Danish racing cyclist (born 1958)

Kim Andersen (born 10 February 1958) is a Danish former professional road bicycle racer and current cycling team directeur sportif. From 2004 to 2010, he was a directeur sportif for Danish ProTour Team Saxo Bank. From 2011, he holds the same position at the Leopard Trek team.

==Rider==
In 1983 he became the first Dane to wear the yellow jersey in the Tour de France, and later won stages in that race. He has also sported stage wins in Vuelta a España, Four Days of Dunkirk, Ronde van Nederland, Midi Libre and Tour de Suisse, as well as numerous individual wins, 31 during his career. In 1984 he won the semi-classic Flèche Wallonne.

==Doping==
Kim Andersen was tested positive for doping in 1987, and was banned for life, a sentence that was later changed to a one-year quarantine. In 1992 he was tested positive again, and fired from his team.

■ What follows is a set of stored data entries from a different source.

(* ===== verification/Validator.v ===== *)
(** * Validator: node/consensus-node/src/validator.rs

    Block validation, by re-execution or by verifying an SP1 proof.  Timing
    ([elapsed], the injected sleep) is not part of the model. *)

From Stdlib Require Import ZArith Lia.
From stdpp Require Import prelude strings gmap.
From S2P Require Import Prelude Crypto Ledger Workload Zk.
Open Scope Z_scope.

(** ** Data *)

Inductive Validator `{Sp1} : Type :=
  | Reexecute (slow_delay_per_tx_ns : Z)
  | Verify (vkey : sp1_vkey).

Definition validator_kind `{Sp1} (v : Validator) : string :=
  match v with Reexecute _ => "reexec" | Verify _ => "verify" end.

Record ValidateRequest : Type := mkValidateRequest {
  req_node_hash : list Z;
  req_height : Z;
  req_txs_path : path;
  req_proof_path : path;
  req_txs_total : Z
}.

Record ValidateOutcome : Type := mkValidateOutcome {
  out_node_hash : list Z;
  out_height : Z;
  out_valid : bool;
  out_post_state : option State;
  out_post_root : option (list Z);
  out_pre_root : option (list Z)
}.

(** ** Operations *)

Definition invalid_outcome (req : ValidateRequest) : ValidateOutcome :=
  mkValidateOutcome (req_node_hash req) (req_height req) false None None None.

Definition run_validation `{FileSystem, Sp1} (req : ValidateRequest)
    (state_snapshot : State) (v : Validator) : result ValidateOutcome :=
  match v with
  | Reexecute _ =>
      match fs_read (req_txs_path req) with
      | None => Ok (invalid_outcome req)
      | Some txs_bytes =>
          match deserialize_txs txs_bytes with
          | None => Ok (invalid_outcome req)
          | Some txs =>
              let s := (apply_block state_snapshot txs).1 in
              Ok (mkValidateOutcome (req_node_hash req) (req_height req) true (Some s) None None)
          end
      end
  | Verify vkey =>
      match fs_read (req_proof_path req) with
      | None => Ok (invalid_outcome req)
      | Some proof_bytes =>
          match deserialize_proof proof_bytes with
          | None => Ok (invalid_outcome req)
          | Some proof =>
              if negb (sp1_verify vkey proof) then Ok (invalid_outcome req)
              else
                let! commit := expect PublicValuesRead (public_values_read proof) in
                Ok (mkValidateOutcome (req_node_hash req) (req_height req) true None
                      (Some (post_state_root commit)) (Some (pre_state_root commit)))
          end
      end
  end.

(** ** Properties *)

Section validator.
Context `{Sha256, FileSystem, Sp1}.

(** C30: proof verification accepts the proof of another block: nothing
    compares the transaction hash that a proof commits to with the
    transactions of the request.  For every request whose proof file holds a
    proof made for the block [txs] on the state [s], while its transactions
    file holds a block with a different transaction hash, verification
    reports the request valid with the roots of [txs], and re-execution
    reports it valid with the state after the transactions of the request. *)
Theorem other_proof_accepted `{!Sp1Complete} req vk s txs pi txs' snapshot delay :
  is_ledger_vkey vk -> sp1_prove s txs = Some pi ->
  fs_read (req_proof_path req) = Some (serialize_proof pi) ->
  fs_read (req_txs_path req) = Some (serialize_txs txs') ->
  hash_transactions txs' <> hash_transactions txs ->
  (exists out c pre post, run_validation req snapshot (Verify vk) = Ok out /\ out_valid out = true /\
     out_pre_root out = Some pre /\ compute_state_root s = Ok pre /\
     out_post_root out = Some post /\ compute_state_root (apply_block s txs).1 = Ok post /\
     public_values_read pi = Some c /\ tx_hash c <> hash_transactions txs') /\
  (exists out, run_validation req s (Reexecute delay) = Ok out /\ out_valid out = true /\
     out_post_state out = Some (apply_block s txs').1).
Proof.
  intros Hvk Hpi Hproof Htxs Hne. unfold run_validation. rewrite Hproof, Htxs.
  rewrite deserialize_serialize_proof, deserialize_serialize_txs.
  destruct (sp1_prove_ok vk s txs pi Hvk Hpi) as (-> & c & Hp & ->). cbn. split; [|by eexists].
  unfold ledger_program in Hp.
  apply result_bind_Ok in Hp as (pre & Hpre & (post & Hpost & [= <-])%result_bind_Ok).
  eexists _, _, pre, post. by split_and!.
Qed.
End validator.

(** The proof of [two_transfers] in place of the proof of a single transfer. *)
Definition swapped_files : FileSystem := {|
  fs_read p := Some (if bool_decide (p = ["proof"%string]) then toy_encode (two_accounts, two_transfers)
                     else toy_encode [mkTx 1 0 7]);
  fs_read_to_string _ := None
|}.

Lemma other_proof_accepted_witness :
  exists out, @run_validation swapped_files (@toy_sp1 toy_sha256)
    (mkValidateRequest [] 0 ["txs"%string] ["proof"%string] 1) new_state (@Verify (@toy_sp1 toy_sha256) tt) = Ok out /\
    out_valid out = true.
Proof.
  destruct (@other_proof_accepted toy_sha256 swapped_files (@toy_sp1 toy_sha256) toy_sp1_complete
    (mkValidateRequest [] 0 ["txs"%string] ["proof"%string] 1) tt two_accounts two_transfers (two_accounts, two_transfers)
    [mkTx 1 0 7] new_state 0) as [(out & c & pre & post & Hrun & Hv & _) _].
  - reflexivity.
  - vm_compute. reflexivity.
  - reflexivity.
  - reflexivity.
  - vm_compute. discriminate.
  - exists out. split; [exact Hrun|exact Hv].
Defined.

He rode as an individual for the rest of the year, before finally retiring.

==Major results==

- 1980
 Stage 3, Ronde van Nederland
- 1981
 Stage 10, Vuelta a España:
 GP Cannes
- 1982
 Stage 3, Ronde van Nederland
 Stage 4, Four Days of Dunkirk
 Stage 3, Midi Libre
 Stage 3, Tour de l'Aude
- 1983
 Danmark Rundt
 Trophée des Grimpeurs
 GP Monaco
 Stage 12, Tour de France
- 1984
 La Flèche Wallonne
 Grand Prix d'Isbergues
 Danmark Rundt
 Stage 1A and overall, Tour du Limousin
 Stage 4, Four Days of Dunkirk
- 1985
 Stage 2, Danmark Rundt
 Stage 5A, Étoile des Espoirs
- 1986
 Paris–Camembert
 Stage 3A, Tour of Ireland
- 1987 (tested positive for doping usage)
  DEN National Champion
 Scandinavian Champion
 Paris–Bourges
 Danmark Rundt
 Stage 4, Tour de Limousin
 Stage 3, Étoile de Bessèges
 Stage 1 and 2, Tour de Bouges
- 1990
 GP de Cholet-Pays-de-Loire
 Stage 10, Tour de Suisse
- 1991
 GP de Rennes
 Tour de Poitou-Charentes et de la Vienne

==Sports director==
Andersen was hired as sports director of newly started Danish team Team Chicky World from 1998 until the closing of the team in 1999, after which he went to Team Fakta. After Team Fakta closed in 2003 he switched to Danish Team CSC (later Team Saxo Bank). He left in June 2010 to become founding directeur sportif of Leopard Trek, which became a licensed ProTour team for the 2011 season.